Dad pauses. “Well,” he says. “I was raised Christian. All my religious experience is with Christianity. But truly? In my heart, I know I’m a Jew.”
It is as though someone has struck a gong from his corner of the table. My eyes widen. His comment rings in my ears throughout the rest of the meal, so I can barely hear what anyone else is saying. When Degan and I get up to clear the plates, he whispers to me in the kitchen, “Your father is Jewish.”
“I know,” I say. “Weird.”
Over dessert, Sylvie confirms again that very few Jews were able to get into Canada in 1941.
Dad says, “How many? Fifty?”
Sylvie says, “I’d put it lower.”
The Lady Boat that brought Granny and Gumper to Canada was torpedoed on its way back to Europe. I am here, in this world, by luck alone.
Degan and I have a big fight when we get home. I’m sad about the baby and wrung out from the visceral stress of the evening. I ask why he hasn’t returned the emails from the real estate agent. “Can’t you see how hard I’m trying here?” he says, his voice tight.
“It’s just one tiny email. It would take you two minutes.”

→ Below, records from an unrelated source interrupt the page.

(** Modelled from the spec: a point is valid when both of its coordinates
    are. *)
Definition valid_point (x_log y_log : bool) (p : sample * sample)
  : option (float * float) :=
  match valid_value x_log p.1, valid_value y_log p.2 with
  | Some x, Some y => Some (x, y)
  | _, _ => None
  end.

Module MultiSeries.

(** Modelled from the spec: the canonical series of [uniplot/multi_series.py]:
    one x series and one y series per plotted series. *)
Record t : Type := mk {
  xs : list (list sample);
  ys : list (list sample);
  is_multi_dimensional : bool
}.

(** Modelled from the spec: a flat input is one series, a nested input one
    series per inner sequence. *)
Definition series_list (a : array_like) : list (list sample) :=
  match a with
  | Flat values => [values]
  | Nested series => series
  end.

(** Modelled from the spec: whether an input is multi-series, by its nesting. *)
Definition is_multi (a : array_like) : bool :=
  match a with
  | Flat _ => false
  | Nested _ => true
  end.

(** Modelled from the spec: the index positions [0 .. N-1] of a series of [N]
    samples. *)
Definition index_positions (s : list sample) : list sample :=
  map (λ i, Some (PyFloat.of_Z (Z.of_nat i))) (seq 0 (length s)).

(** Modelled from the spec: every x series has the length of the y series at
    the same position. *)
Fixpoint lengths_agree (xss yss : list (list sample)) : bool :=
  match xss, yss with
  | x :: xss', y :: yss' =>
      (length x =? length y)%nat && lengths_agree xss' yss'
  | _, _ => true
  end.

(** Modelled from the spec: one x series per y series: the given one, or index
    positions where none was given. *)
Fixpoint pair_series (xss yss : list (list sample)) : list (list sample) :=
  match yss with
  | [] => []
  | y :: yss' =>
      match xss with
      | x :: xss' => x :: pair_series xss' yss'
      | [] => index_positions y :: pair_series [] yss'
      end
  end.

(** Modelled from the spec: the constructor [MultiSeries(xs=, ys=)] of
    [uniplot/multi_series.py], which is not among the sources. A flat input is
    one series, a nested input one series per inner sequence; a missing [xs]
    gives every series its own index positions; the construction fails with
    [ShapeMismatch] if x and y are both multi-series with different series
    counts, or if an x series and its corresponding y series differ in
    length. *)
Definition new (xs : option array_like) (ys : array_like) : result t :=
  let yss := series_list ys in
  match xs with
  | None => Ok (mk (map index_positions yss) yss (is_multi ys))
  | Some xa =>
      let xss := series_list xa in
      if is_multi xa && is_multi ys && negb (length xss =? length yss)%nat
      then Err ShapeMismatch
      else if negb (lengths_agree xss yss) then Err ShapeMismatch
      else Ok (mk (pair_series xss yss) yss (is_multi ys))
  end.

(** Modelled from the spec: the points of all series that are valid for the
    given scales. *)
Definition valid_points (x_log y_log : bool) (ms : t)
  : list (float * float) :=
  concat (zip_with (λ x y, omap (valid_point x_log y_log) (zip x y))
                   (xs ms) (ys ms)).

(** Modelled from the spec: the smallest of the values, or the default when
    there is none. *)
Definition minimum (default : float) (vs : list float) : float :=
  match vs with
  | [] => default
  | v :: vs' => fold_left PyFloat.min vs' v
  end.

(** Modelled from the spec: the largest of the values, or the default when
    there is none. *)
Definition maximum (default : float) (vs : list float) : float :=
  match vs with
  | [] => default
  | v :: vs' => fold_left PyFloat.max vs' v
  end.

(** Modelled from the spec: the aggregate statistics [x_min()], [x_max()],
    [y_min()], [y_max()] of [uniplot/multi_series.py]: the extrema over all
    valid points of all series, with the default range [0, 1] when there is no
    valid point. *)
Definition x_min (ms : t) : float :=
  minimum 0%float (map fst (valid_points false false ms)).

(** Modelled from the spec: see [x_min]. *)
Definition x_max (ms : t) : float :=
  maximum 1%float (map fst (valid_points false false ms)).

(** Modelled from the spec: see [x_min]. *)
Definition y_min (ms : t) : float :=
  minimum 0%float (map snd (valid_points false false ms)).

(** Modelled from the spec: see [x_min]. *)
Definition y_max (ms : t) : float :=
  maximum 1%float (map snd (valid_points false false ms)).

End MultiSeries.

(** ** [uniplot.options.Options] *)

Module Options.

(** Modelled from the spec: the option record of [uniplot/options.py]: the
    bounds, scales and size of the view, the display flags, the zoom factor,
    the pan step and the bounds captured at construction. *)
Record t : Type := mk {
  x_min : float;
  x_max : float;
  y_min : float;
  y_max : float;
  x_as_log : bool;
  y_as_log : bool;
  width : Z;
  height : Z;
  lines : bool;
  color : bool;
  force_ascii : bool;
  title : option string;
  x_unit : string;
  y_unit : string;
  legend_labels : option (list string);
  interactive : bool;
  zoom_factor : float;
  pan_step : float;
  initial_bounds : float * float * float * float
}.

(** [options.interactive = b]. *)
Definition set_interactive (o : t) (b : bool) : t :=
  mk (x_min o) (x_max o) (y_min o) (y_max o) (x_as_log o) (y_as_log o)
     (width o) (height o) (lines o) (color o) (force_ascii o) (title o)
     (x_unit o) (y_unit o) (legend_labels o) b (zoom_factor o)
     (pan_step o) (initial_bounds o).

(** Modelled from the spec: the assignment of the four bounds. *)
Definition set_bounds (o : t) (xlo xhi ylo yhi : float) : t :=
  mk xlo xhi ylo yhi (x_as_log o) (y_as_log o)
     (width o) (height o) (lines o) (color o) (force_ascii o) (title o)
     (x_unit o) (y_unit o) (legend_labels o) (interactive o)
     (zoom_factor o) (pan_step o) (initial_bounds o).

(** Modelled from the spec: the four bounds of the view. *)
Definition bounds (o : t) : float * float * float * float :=
  (x_min o, x_max o, y_min o, y_max o).

(** Modelled from the spec: bounds a view may take: finite, with [lo < hi]
    strictly. *)
Definition valid_bounds (lo hi : float) : bool :=
  is_finite lo && is_finite hi && (lo <? hi)%float.

(** Modelled from the spec: a mutation that would leave the valid bounds is a
    no-op. *)
Definition try_set_bounds (o : t) (xlo xhi ylo yhi : float) : t :=
  if valid_bounds xlo xhi && valid_bounds ylo yhi
  then set_bounds o xlo xhi ylo yhi
  else o.

(** Modelled from the spec: the view mutations of [uniplot/options.py], which
    is not among the sources. A pan shifts both bounds of one axis by
    [pan_step * (max - min)]; a zoom by [factor] recomputes the bounds of both
    axes around their centers, the span divided by [factor]; a reset restores
    the bounds captured at construction. *)
Definition shift_view_left (o : t) : t :=
  let step := (pan_step o * (x_max o - x_min o))%float in
  try_set_bounds o (x_min o - step)%float (x_max o - step)%float
                 (y_min o) (y_max o).

(** Modelled from the spec: see [shift_view_left]. *)
Definition shift_view_right (o : t) : t :=
  let step := (pan_step o * (x_max o - x_min o))%float in
  try_set_bounds o (x_min o + step)%float (x_max o + step)%float
                 (y_min o) (y_max o).

(** Modelled from the spec: see [shift_view_left]. *)
Definition shift_view_down (o : t) : t :=
  let step := (pan_step o * (y_max o - y_min o))%float in
  try_set_bounds o (x_min o) (x_max o)
                 (y_min o - step)%float (y_max o - step)%float.

(** Modelled from the spec: see [shift_view_left]. *)
Definition shift_view_up (o : t) : t :=
  let step := (pan_step o * (y_max o - y_min o))%float in
  try_set_bounds o (x_min o) (x_max o)
                 (y_min o + step)%float (y_max o + step)%float.

(** Modelled from the spec: the bounds of one axis around their center, the
    span divided by [factor]. *)
Definition zoom_axis (factor lo hi : float) : float * float :=
  let center := ((lo + hi) / 2)%float in
  let half := ((hi - lo) / (2 * factor))%float in
  ((center - half)%float, (center + half)%float).

(** Modelled from the spec: the zoom recomputes the bounds of both axes. *)
Definition zoom (o : t) (factor : float) : t :=
  let '(xlo, xhi) := zoom_axis factor (x_min o) (x_max o) in
  let '(ylo, yhi) := zoom_axis factor (y_min o) (y_max o) in
  try_set_bounds o xlo xhi ylo yhi.

(** Modelled from the spec: a factor above one shrinks the span. *)
Definition zoom_in (o : t) : t := zoom o (zoom_factor o).

(** Modelled from the spec: the reciprocal factor widens the span. *)
Definition zoom_out (o : t) : t := zoom o (1 / zoom_factor o)%float.

(** Modelled from the spec: the bounds captured at construction are
    restored. *)
Definition reset_view (o : t) : t :=
  let '(xlo, xhi, ylo, yhi) := initial_bounds o in
  set_bounds o xlo xhi ylo yhi.

End Options.

(** ** Collaborators outside the plotting core

    The natural logarithm of the math library, the defaults of the option
    record, the colour assignment, the glyph sets and the text formatting of
    titles, axis labels and legend entries are taken as parameters: every
    statement below holds for each choice of them. *)

Class Collaborators : Type := {
  (* [math.log] *)
  math_log : float → float;
  default_width : Z;
  default_height : Z;
  default_zoom_factor : float;
  default_pan_step : float;
  (* the colour index of the series at an index *)
  color_of_series : nat → nat;
  (* the glyph of a marked cell, by [force_ascii] *)
  point_glyph : bool → string;
  (* a glyph in the colour of an index *)
  colorize : nat → string → string;
  (* the title, laid out on a width *)
  title_line : option string → Z → string;
  (* the summary of the bounds [(x_min, x_max, y_min, y_max)] *)
  bounds_line : float * float * float * float → string;
  (* the tick labels of the x axis: scale, bounds, width, unit *)
  x_axis_line : bool → float → float → Z → string → string;
  (* the tick label of a row of the y axis: scale, bounds, height, unit, row *)
  y_axis_label : bool → float → float → Z → string → Z → string;
  (* the legend entry of a series: colour mode, index, label *)
  legend_line : bool → nat → string → string;
  (* [elements.compute_bar_chart_histogram_points(s, bin_edges)] *)
  compute_bar_chart_histogram_points :
    list sample → list float → list sample * list sample
}.

#[global] Instance result_ret : MRet result := λ A a, Ok a.

#[global] Instance result_bind : MBind result := λ A B f r,
  match r with
  | Ok a => f a
  | Err e => Err e
  end.

(** ** [uniplot.param_initializer] *)

Module param_initializer.
Section with_collaborators.
Context `{Collaborators}.

(** Modelled from the spec: a numeric option, if given. *)
Definition kw_float (kwargs : kwargs_t) (key : string) : option float :=
  match kwargs !! key with
  | Some (VFloat f) => Some f
  | Some (VInt z) => Some (PyFloat.of_Z z)
  | _ => None
  end.

(** Modelled from the spec: a flag, by the truth value of what was given. *)
Definition kw_bool (kwargs : kwargs_t) (key : string) (d : bool) : bool :=
  match kwargs !! key with
  | Some v => truthy v
  | None => d
  end.

(** Modelled from the spec: an integer option, or its default. *)
Definition kw_int (kwargs : kwargs_t) (key : string) (d : Z) : Z :=
  match kwargs !! key with
  | Some (VInt z) => z
  | _ => d
  end.

(** Modelled from the spec: a textual option, if given. *)
Definition kw_str (kwargs : kwargs_t) (key : string) : option string :=
  match kwargs !! key with
  | Some (VStr s) => Some s
  | _ => None
  end.
(** * cmd2 statement parsing: a shallow embedding of [cmd2/parsing.py]

    Python [str] values are modelled by [string]; a character is an [ascii],
    so the code points covered are those below 256.  A function that can raise
    returns a [result]; the only exception the module can raise is the
    [ValueError] of the [shlex] lexer.  Loops whose Python form is a [while]
    are written with a fuel argument and come with a lemma saying that the
    fuel they are given is enough. *)

From Stdlib Require Import String Ascii List Bool Arith Lia Permutation.
Import ListNotations.
Local Open Scope list_scope.
Local Open Scope string_scope.

(** ** Python built-ins used by the module *)

Inductive result (A : Type) : Type :=
| OK (a : A)
| ValueError (msg : string).
Arguments OK {A} a.
Arguments ValueError {A} msg.

Definition DQ : ascii := "034"%char.
Definition SQ : ascii := "039"%char.
Definition BACKSLASH : ascii := "092"%char.
Definition LF : ascii := "010"%char.

(** A one-character [str]. *)
Definition str1 (c : ascii) : string := String c EmptyString.

(** Truth value of a [str]: [bool(s)]. *)
Definition truthy (s : string) : bool :=
  match s with EmptyString => false | String _ _ => true end.

(** [s[n:]] *)
Fixpoint drop (n : nat) (s : string) : string :=
  match n, s with
  | 0, _ => s
  | S _, EmptyString => EmptyString
  | S n', String _ s' => drop n' s'
  end.

(** [s.startswith(pre)] *)
Definition startswith (s pre : string) : bool := prefix pre s.

(** [s[-1:]] *)
Fixpoint last_char (s : string) : string :=
  match s with
  | EmptyString => EmptyString
  | String c EmptyString => str1 c
  | String _ s' => last_char s'
  end.

(** [x in l] for a list of [str]. *)
Definition str_in (x : string) (l : list string) : bool :=
  existsb (String.eqb x) l.

(** [sep.join(l)] *)
Definition join (sep : string) (l : list string) : string := String.concat sep l.

(** [l[a:b]] for indices that are not negative. *)
Definition slice {A : Type} (a b : nat) (l : list A) : list A :=
  firstn (b - a) (skipn a l).

(** [l.index(x)]; [None] stands for the [ValueError] that every caller
    catches. *)
Fixpoint list_index (x : string) (l : list string) : option nat :=
  match l with
  | [] => None
  | y :: l' =>
      if (y =? x)%string then Some 0
      else match list_index x l' with
           | Some i => Some (S i)
           | None => None
           end
  end.

(** [l.remove(x)]: the first occurrence goes. *)
Fixpoint list_remove (x : string) (l : list string) : list string :=
  match l with
  | [] => []
  | y :: l' => if (y =? x)%string then l' else y :: list_remove x l'
  end.

(** White space as [str.isspace], [str.rstrip()] and the [\s] of a [str]
    pattern see it, on the code points below 256. *)
Definition is_space (c : ascii) : bool :=
  let n := nat_of_ascii c in
  (((9 <=? n) && (n <=? 13)) || ((28 <=? n) && (n <=? 32))
   || (n =? 133) || (n =? 160))%nat.

(** [s.rstrip()] *)
Fixpoint rstrip (s : string) : string :=
  match s with
  | EmptyString => EmptyString
  | String c s' =>
      match rstrip s' with
      | EmptyString => if is_space c then EmptyString else str1 c
      | r => String c r
      end
  end.

(** [s.replace(old, new, 1)] *)
Fixpoint replace_first (old new s : string) : string :=
  if startswith s old then new ++ drop (String.length old) s
  else match s with
       | EmptyString => EmptyString
       | String c s' => String c (replace_first old new s')
       end.
Definition get_var {E'} : @t W (frame * S) E' L :=
  fun '(fr, s) => (Some (Fulfilled (vars fr)), (fr, s), []).
Definition set_var {E'} (l : L) : @t W (frame * S) E' unit :=
  fun '(fr, s) => (Some (Fulfilled tt), (Frame l (settlement fr), s), []).

(** A chain over the object state, run inside the body. *)
Definition lift {E' B} (p : @t W S E' B) : @t W (frame * S) E' B :=
  fun '(fr, s) => let '(o, s1, w) := p s in (o, (fr, s1), w).

(** The new promise: [None] when nothing ever settles it.  [thrown] is the
    reason it is rejected with when the body throws. *)
Definition make {E'} (init : L) (thrown : E' -> E)
    (body : @t W (frame * S) E' unit)
  : S -> option (settled E A) * S * list W :=
  fun s =>
    let '(_, (fr, s1), w) :=
      catch_ body (fun e => reject_outer (E' := E') (thrown e))
        (Frame init None, s) in
    (settlement fr, s1, w).
End NewPromise.

Declare Scope promise_scope.
Delimit Scope promise_scope with promise.
Notation "p >>= f" := (then_ p f)
  (at level 50, left associativity) : promise_scope.
Notation "p >>? h" := (catch_ p h)
  (at level 50, left associativity) : promise_scope.
Notation "x <- p ;; k" := (then_ p (fun x => k))
  (at level 100, p at next level, right associativity) : promise_scope.
Notation "p ;; k" := (then_ p (fun _ => k))
  (at level 100, right associativity) : promise_scope.

End Promise.

(* ===================================================================== *)
(** ** The class *)
(* ===================================================================== *)

Module PostgresMuchos.
Import Js Promise.
Local Open Scope promise_scope.

(** *** Collaborators: the pg driver *)

(** A [pg.Client]: an object (its reference) with the [processID] of its
    backend. *)
Record Client : Type := { client_ref : positive; processID : Z }.

(** An [Error] object, as the driver and the pool hand them over. *)
Record JsError : Type := { message : string }.

(** The result object of [client.query]. *)
Record Results : Type := {
  command : string;
  rowCount : Z;
  fields : list value;
  rows : list value
}.

(** *** Events of the class (it is an [EventEmitter]) *)

Inductive Event : Type :=
| EvConnect (pid : Z)
| EvDisconnect (pid : Z)
| EvQuery (sql : string) (parms : list value) (pid : Z)
| EvResults (elapsedTime : Z) (sql : string) (parms : list value)
    (data : list value) (pid : Z).
Definition with_disabled (b : button) (x : bool) (c : controls) : controls :=
  match b with
  | First => mkControls x (previous_disabled c) (quit_disabled c) (next_disabled c) (last_disabled c)
  | Previous => mkControls (first_disabled c) x (quit_disabled c) (next_disabled c) (last_disabled c)
  | Quit => mkControls (first_disabled c) (previous_disabled c) x (next_disabled c) (last_disabled c)
  | Next => mkControls (first_disabled c) (previous_disabled c) (quit_disabled c) x (last_disabled c)
  | Last => mkControls (first_disabled c) (previous_disabled c) (quit_disabled c) (next_disabled c) x
  end.

(** [self.interaction]: a [commands.Context] or a [discord.Interaction]. *)
Inductive origin : Type := Context | Interaction.

Record invocation : Type := mkInvocation {
  kind : origin;
  (** [author.id] of a Context, [user.id] of an Interaction *)
  invoker : Z;
  (** [channel.permissions_for(guild.me).embed_links] *)
  embed_links : bool;
  (** [response.is_done()] of an Interaction when the view is built: a
      command may have deferred or answered already *)
  deferred : bool
}.

(** The interaction a button press delivers. *)
Record press : Type := mkPress {
  (** [interaction.user], then its [id] *)
  actor : option Z;
  (** [interaction.response.is_done()] *)
  response_done : bool
}.

(** How a message leaves: [ctx.send], [interaction.response.send_message] or
    [interaction.followup.send]. *)
Inductive channel : Type := ViaSend | ViaResponse | ViaFollowup.

(** What an edit addresses: [self.message.edit] or
    [interaction.response.edit_message]. *)
Inductive target : Type := OnMessage (h : nat) | OnResponse.

(** The calls into the platform.  A view travels as the list of its attached
    buttons with their [disabled] flag at the time of the call. *)
Inductive event : Type :=
  (** [send(text, ephemeral=True)] *)
  | Notice (via : channel) (text : string)
  (** a send with the unpacked kwargs, [view=self] unless [None], and the
      [ephemeral] flag *)
  | Post (via : channel) (kwargs : gmap string pyval)
         (view : option (list (button * bool))) (ephemeral : bool)
  | Edit (on : target) (kwargs : gmap string pyval) (view : list (button * bool))
  | Defer
  | DeleteOriginal
  | PrepareOnce.

(** The attributes of a [PaginationView], the done flag of the response of
    [self.interaction], and the calls made so far.  [self.source] is fixed and
    stays outside.  A message is named by the position of its [Post] in the
    [outbox]. *)
Record session : Type := mkSession {
  check_embeds : bool;
  interaction : invocation;
  message : option nat;
  current_page : Z;
  compact : bool;
  children : list button;
  disabled : controls;
  (** set by [View.stop()] *)
  finished : bool;
  responded : bool;
  outbox : list event
}.

Definition set_message (x : option nat) (s : session) : session :=
  mkSession (check_embeds s) (interaction s) x (current_page s) (compact s)
            (children s) (disabled s) (finished s) (responded s) (outbox s).

Definition set_current_page (x : Z) (s : session) : session :=
  mkSession (check_embeds s) (interaction s) (message s) x (compact s)
            (children s) (disabled s) (finished s) (responded s) (outbox s).

Definition set_children (x : list button) (s : session) : session :=
  mkSession (check_embeds s) (interaction s) (message s) (current_page s) (compact s)
            x (disabled s) (finished s) (responded s) (outbox s).

Definition set_controls (x : controls) (s : session) : session :=
  mkSession (check_embeds s) (interaction s) (message s) (current_page s) (compact s)
            (children s) x (finished s) (responded s) (outbox s).

Definition set_finished (x : bool) (s : session) : session :=
  mkSession (check_embeds s) (interaction s) (message s) (current_page s) (compact s)
            (children s) (disabled s) x (responded s) (outbox s).

Definition set_responded (x : bool) (s : session) : session :=
  mkSession (check_embeds s) (interaction s) (message s) (current_page s) (compact s)
            (children s) (disabled s) (finished s) x (outbox s).

Definition record (e : event) (s : session) : session :=
  mkSession (check_embeds s) (interaction s) (message s) (current_page s) (compact s)
            (children s) (disabled s) (finished s) (responded s) (outbox s ++ [e]).

(** The view as the platform receives it with [view=self]: which buttons are
    attached and which of them are disabled.  The label, emoji and style of a
    button are fixed by its decorator and are not carried. *)
Definition rendered (s : session) : list (button * bool) :=
  map (fun b => (b, is_disabled b (disabled s))) (children s).

(** ** The monad of the methods

    An exception keeps the writes made before it, as in Python. *)
Definition M (A : Type) : Type := session -> outcome A * session.

Definition ret {A : Type} (a : A) : M A := fun s => (inr a, s).

Definition bind {A B : Type} (c : M A) (k : A -> M B) : M B :=
  fun s =>
    match c s with
    | (inl e, s') => (inl e, s')
    | (inr a, s') => k a s'
    end.

#[global] Instance M_ret : MRet M := @ret.
#[global] Instance M_bind : MBind M := fun A B k c => bind c k.

Definition raise {A : Type} (e : exn) : M A := fun s => (inl e, s).
Definition lift {A : Type} (r : outcome A) : M A := fun s => (r, s).
Definition get : M session := fun s => (inr s, s).
Definition modify (f : session -> session) : M unit := fun s => (inr tt, f s).
Definition emit (e : event) : M unit := modify (record e).
Definition pass : M unit := ret tt.

(** [try: c  except IndexError: pass] *)
Definition try_except_IndexError (c : M unit) : M unit :=
  fun s =>
    match c s with
    | (inl IndexError, s') => (inr tt, s')
    | r => r
    end.

(** [button.disabled = x] *)
Definition assign_disabled (b : button) (x : bool) : M unit :=
  modify (fun s => set_controls (with_disabled b x (disabled s)) s).

(** [for child in self.children: child.disabled = True]; the children are the
    button objects themselves, so the flags of the attached buttons change. *)
Fixpoint disable_all (bs : list button) : M unit :=
  match bs with
  | [] => pass
  | child :: rest => assign_disabled child true;; disable_all rest
  end.

(** The flags after [for child in children: child.disabled = True]. *)
Definition all_disabled (bs : list button) (c : controls) : controls :=
  fold_left (fun c b => with_disabled b true c) bs c.

(** A call that unpacks the kwargs next to keywords given by name gets a
    keyword twice when the dict holds one of these names; Python then raises
    [TypeError] before the callee runs. *)
Definition clashes (named : list string) (kwargs : gmap string pyval) : bool :=
  existsb (fun k => bool_decide (is_Some (kwargs !! k))) named.

(** The keywords [start] gives by name on each of its three sends. *)
Definition named_by_send (via : channel) : list string :=
  match via with
  | ViaSend => ["view"; "ephemeral"]
  | ViaResponse => ["view"; "ephemeral"]
  | ViaFollowup => ["wait"; "ephemeral"]
  end.

(** A send that carries the kwargs; answers the handle of the new message.
    Which other keywords the platform accepts is the platform's matter. *)
Definition post (via : channel) (kwargs : gmap string pyval)
                (with_view : bool) (ephemeral : bool) : M nat :=
  fun s =>
    if clashes (named_by_send via) kwargs then (inl TypeError, s)
    else
      (inr (length (outbox s)),
       record (Post via kwargs (if with_view then Some (rendered s) else None) ephemeral) s).

(** An edit with the unpacked kwargs and [view=self]. *)
Definition edit (on : target) (kwargs : gmap string pyval) : M unit :=
  fun s =>
    if clashes ["view"] kwargs then (inl TypeError, s)
    else (inr tt, record (Edit on kwargs (rendered s)) s).

(** The id [interaction_check] compares with: [self.interaction.author.id]
    for a Context, [self.interaction.user.id] otherwise. *)
Definition predicate (self : session) : Z :=
  match kind (interaction self) with
  | Context => invoker (interaction self)
  | Interaction => invoker (interaction self)
  end.

(** ** [_update_labels], once per file *)

(** [src/pagination.py], lines 64-85. *)
Module PaginationPy.
Section Labels.
Context {page : Type} (source : PageSource page).

Definition _update_labels (page_number : Z) : M unit :=
  assign_disabled First (page_number =? 0);;
  self ← get;
  if compact self then
    let max_pages := get_max_pages source in
    assign_disabled Next
      (match max_pages with
       | Some max_pages => page_number + 1 >=? max_pages
       | None => false
       end);;
    assign_disabled Previous (page_number =? 0)
  else
    assign_disabled Next false;;
    assign_disabled Previous false;;
    let max_pages := get_max_pages source in
    match max_pages with
    | Some max_pages =>
        assign_disabled Last (page_number + 1 >=? max_pages);;
        (if page_number + 1 >=? max_pages
         then assign_disabled Next true else pass);;
        (if page_number =? 0
         then assign_disabled Previous true;; assign_disabled First true
         else pass)
    | None => pass
    end.
End Labels.
End PaginationPy.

“I’m doing my best,” he shouts. “This is hard for me, too.”
“What’s hard for you?”
He glares at me.
“Do you think the baby was just yours? That I’m not sad, too?”
He’s right, but his yelling scares me. I close myself in the bathroom and sit on the toilet with my head between my knees, crying. For the lost baby. For our lost history and rituals. The night was so momentous. My father celebrated Rosh Hashanah and labelled himself Jewish. It seems something more is called for now, some acknowledgement or marking, but I’m lost. I slink upstairs to sleep alone, but Degan follows me. “Don’t be like that,” he says.
He holds me, and I cry.
Later, although it’s forbidden due to the chag—“holiday”—I turn on the computer. My cousin Lucy has written “L’Shana Tova” on my Facebook wall. Her message is there for everyone to see. I feel the old terror of being revealed for who I am, or worse, for who I hope to become.
Dad, for his part, seems unfazed. He has sent an email thanking us for including him in the holiday. “I enjoyed it very much. The people were very warm. There’s just one thing I wish had been different.” A beat. “I wish there had been more reading from the holy texts.”